Saved data entries:
=== Begin Enclosure ===

(* ===== verification/Server.v ===== *)
(** * The server as a whole (src/internal/server/run.go, http.go, errors.go)

    The state of a server, the tools it registers for its mode, the handler
    of each tool with the audit record it leaves, and the path of an HTTP
    request to a tool.  Handlers of different requests interleave: an [App]
    holds each component's state at the moment the call at hand uses it,
    and [around] holds what else the call meets: clock readings, random draws
    and what other requests do to the shared caches while it waits.  The MCP
    SDK, which turns a request body into a tool call, is a parameter. *)

From Stdlib Require Import String Ascii.
From S2P Require Import Prelude GoStrings Crypto Json Errors Config Kube Policy Capability PlanStore Admission Redaction.
From S2P Require Import SafeWrite Auth Remote Operations AuditTrail Catalog ReadOutput Reads Schema Manual.

(** ** Inputs and outputs of the tools *)

Record SearchInput := {
  si_Query : string; si_Action : string; si_ExactKind : string; si_ExactResource : string; si_APIGroup : string;
  si_Version : string; si_Namespace : string; si_Name : string; si_Cursor : string; si_Limit : Z
}.
Definition search_filter (i : SearchInput) : catalogSearchFilter := {|
  f_Query := si_Query i; f_Action := si_Action i; f_ExactKind := si_ExactKind i; f_ExactResource := si_ExactResource i;
  f_APIGroup := si_APIGroup i; f_Version := si_Version i; f_Namespace := si_Namespace i; f_Name := si_Name i
|}.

=== End Enclosure ===

Would you copy all lines in the records where the string "SearchInput" appears?

Record SearchInput := {
Definition search_filter (i : SearchInput) : catalogSearchFilter := {|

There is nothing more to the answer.